_Assignment_
Every line of the material below is to be printed again exactly.

_Supplied entries_
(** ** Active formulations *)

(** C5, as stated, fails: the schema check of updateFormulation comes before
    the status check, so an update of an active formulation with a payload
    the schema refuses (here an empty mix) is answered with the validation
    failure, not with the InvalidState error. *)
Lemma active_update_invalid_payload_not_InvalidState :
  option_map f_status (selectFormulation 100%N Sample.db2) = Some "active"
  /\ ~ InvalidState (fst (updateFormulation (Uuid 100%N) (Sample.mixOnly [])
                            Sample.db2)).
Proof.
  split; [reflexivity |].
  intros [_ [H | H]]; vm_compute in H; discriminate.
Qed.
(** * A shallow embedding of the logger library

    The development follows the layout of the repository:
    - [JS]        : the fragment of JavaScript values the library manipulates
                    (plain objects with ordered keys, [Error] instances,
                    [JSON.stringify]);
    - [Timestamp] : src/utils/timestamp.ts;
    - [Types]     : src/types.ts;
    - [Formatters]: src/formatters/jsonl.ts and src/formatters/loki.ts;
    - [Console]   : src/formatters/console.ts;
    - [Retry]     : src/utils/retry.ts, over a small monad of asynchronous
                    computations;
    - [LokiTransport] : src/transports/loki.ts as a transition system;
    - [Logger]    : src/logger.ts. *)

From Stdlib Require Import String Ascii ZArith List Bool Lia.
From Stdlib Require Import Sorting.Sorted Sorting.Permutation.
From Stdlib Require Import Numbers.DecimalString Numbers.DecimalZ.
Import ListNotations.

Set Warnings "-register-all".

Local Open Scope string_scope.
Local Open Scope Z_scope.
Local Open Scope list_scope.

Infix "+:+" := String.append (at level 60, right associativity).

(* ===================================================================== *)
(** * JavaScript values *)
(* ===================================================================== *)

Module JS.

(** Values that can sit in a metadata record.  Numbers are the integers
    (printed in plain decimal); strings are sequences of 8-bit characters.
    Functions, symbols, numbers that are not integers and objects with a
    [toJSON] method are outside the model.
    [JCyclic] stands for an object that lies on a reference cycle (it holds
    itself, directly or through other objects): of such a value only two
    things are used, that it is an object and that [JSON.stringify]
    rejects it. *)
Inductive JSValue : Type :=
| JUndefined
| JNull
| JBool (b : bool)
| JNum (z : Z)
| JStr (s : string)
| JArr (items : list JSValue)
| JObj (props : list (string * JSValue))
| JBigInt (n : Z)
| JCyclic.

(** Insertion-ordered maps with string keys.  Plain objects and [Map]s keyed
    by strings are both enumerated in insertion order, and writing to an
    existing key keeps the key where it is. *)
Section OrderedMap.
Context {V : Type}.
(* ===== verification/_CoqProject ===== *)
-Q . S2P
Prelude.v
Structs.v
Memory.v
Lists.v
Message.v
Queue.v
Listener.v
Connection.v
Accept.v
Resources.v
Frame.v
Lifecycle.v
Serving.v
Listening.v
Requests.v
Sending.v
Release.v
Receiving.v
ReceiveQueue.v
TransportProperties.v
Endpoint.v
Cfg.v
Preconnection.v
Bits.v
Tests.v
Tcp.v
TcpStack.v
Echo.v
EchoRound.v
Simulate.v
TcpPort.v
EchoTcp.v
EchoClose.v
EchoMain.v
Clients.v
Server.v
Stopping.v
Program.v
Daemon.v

_Solution to this task_
(** ** Active formulations *)

(** C5, as stated, fails: the schema check of updateFormulation comes before
    the status check, so an update of an active formulation with a payload
    the schema refuses (here an empty mix) is answered with the validation
    failure, not with the InvalidState error. *)
Lemma active_update_invalid_payload_not_InvalidState :
  option_map f_status (selectFormulation 100%N Sample.db2) = Some "active"
  /\ ~ InvalidState (fst (updateFormulation (Uuid 100%N) (Sample.mixOnly [])
                            Sample.db2)).
Proof.
  split; [reflexivity |].
  intros [_ [H | H]]; vm_compute in H; discriminate.
Qed.
(** * A shallow embedding of the logger library

    The development follows the layout of the repository:
    - [JS]        : the fragment of JavaScript values the library manipulates
                    (plain objects with ordered keys, [Error] instances,
                    [JSON.stringify]);
    - [Timestamp] : src/utils/timestamp.ts;
    - [Types]     : src/types.ts;
    - [Formatters]: src/formatters/jsonl.ts and src/formatters/loki.ts;
    - [Console]   : src/formatters/console.ts;
    - [Retry]     : src/utils/retry.ts, over a small monad of asynchronous
                    computations;
    - [LokiTransport] : src/transports/loki.ts as a transition system;
    - [Logger]    : src/logger.ts. *)

From Stdlib Require Import String Ascii ZArith List Bool Lia.
From Stdlib Require Import Sorting.Sorted Sorting.Permutation.
From Stdlib Require Import Numbers.DecimalString Numbers.DecimalZ.
Import ListNotations.

Set Warnings "-register-all".

Local Open Scope string_scope.
Local Open Scope Z_scope.
Local Open Scope list_scope.

Infix "+:+" := String.append (at level 60, right associativity).

(* ===================================================================== *)
(** * JavaScript values *)
(* ===================================================================== *)

Module JS.

(** Values that can sit in a metadata record.  Numbers are the integers
    (printed in plain decimal); strings are sequences of 8-bit characters.
    Functions, symbols, numbers that are not integers and objects with a
    [toJSON] method are outside the model.
    [JCyclic] stands for an object that lies on a reference cycle (it holds
    itself, directly or through other objects): of such a value only two
    things are used, that it is an object and that [JSON.stringify]
    rejects it. *)
Inductive JSValue : Type :=
| JUndefined
| JNull
| JBool (b : bool)
| JNum (z : Z)
| JStr (s : string)
| JArr (items : list JSValue)
| JObj (props : list (string * JSValue))
| JBigInt (n : Z)
| JCyclic.

(** Insertion-ordered maps with string keys.  Plain objects and [Map]s keyed
    by strings are both enumerated in insertion order, and writing to an
    existing key keeps the key where it is. *)
Section OrderedMap.
Context {V : Type}.
(* ===== verification/_CoqProject ===== *)
-Q . S2P
Prelude.v
Structs.v
Memory.v
Lists.v
Message.v
Queue.v
Listener.v
Connection.v
Accept.v
Resources.v
Frame.v
Lifecycle.v
Serving.v
Listening.v
Requests.v
Sending.v
Release.v
Receiving.v
ReceiveQueue.v
TransportProperties.v
Endpoint.v
Cfg.v
Preconnection.v
Bits.v
Tests.v
Tcp.v
TcpStack.v
Echo.v
EchoRound.v
Simulate.v
TcpPort.v
EchoTcp.v
EchoClose.v
EchoMain.v
Clients.v
Server.v
Stopping.v
Program.v
Daemon.v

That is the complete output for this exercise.